# Exercise aim
Every line from the one containing "Module session." through the end of the data is to be copied exactly, and nothing outside that range.

# Data extracts
(* ===== verification/Session.v ===== *)
(** * Sessions: state, transmission, reception statistics, timers and delivery

    The state of a session (src/internal/session/session.go; that of a bonded session is in SessionBond) and the operations every profile shares: RTCP reports
    (session_rtcp.go), forward error correction (fec.go), source adaptation (adapt.go), the timer wheel and the application's calls (api.go).  A session is
    a [Session] record; an operation is a state transformer [M] that can only succeed or panic, errors being logged and dropped by the code.
    The sockets are the list of datagrams written and the list of the writes that are to fail; random draws are lists; the callbacks'
    arguments are logs.  The handlers of the Main and Advanced profiles and the event loop are in SessionMain, SessionAdv and SessionLoop. *)

From stdpp Require Import gmap.
From S2P Require Import Prelude GoFloat Bytes Clock Wire Rtp Rtcp FlowTypes FlowNew Receiver Flow FlowChecked Split Reassembler Gre Peer Psk Adv AdvCtrl Adapt FecHeader Fec SimpleCodec AdvCodec MainCodec Eap EapState EapClient EapServer.

Module session.
Import peer.

#[local] Existing Instances adapt.eta_lqm_state maincodec.eta_mainCodec.

Definition maxDatagram : Z := 2048.

(** ** Configuration *)

Inductive err := ErrClosed | ErrTimeout | ErrSessionTimeout | ErrBufferOverflow | ErrAuth | ErrOOBUnsupported | ErrNPDUnsupported | ErrSendBlockUnsupported | ErrFlowAttrUnsupported.

Record FECParams := mkFECParams { f_Cols : Z; f_Rows : Z; f_ColumnOnly : bool; SeparatePorts : bool; f_Variant : fecm.Variant }.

# Output for this exercise
Module session.
Import peer.

#[local] Existing Instances adapt.eta_lqm_state maincodec.eta_mainCodec.

Definition maxDatagram : Z := 2048.

(** ** Configuration *)

Inductive err := ErrClosed | ErrTimeout | ErrSessionTimeout | ErrBufferOverflow | ErrAuth | ErrOOBUnsupported | ErrNPDUnsupported | ErrSendBlockUnsupported | ErrFlowAttrUnsupported.

Record FECParams := mkFECParams { f_Cols : Z; f_Rows : Z; f_ColumnOnly : bool; SeparatePorts : bool; f_Variant : fecm.Variant }.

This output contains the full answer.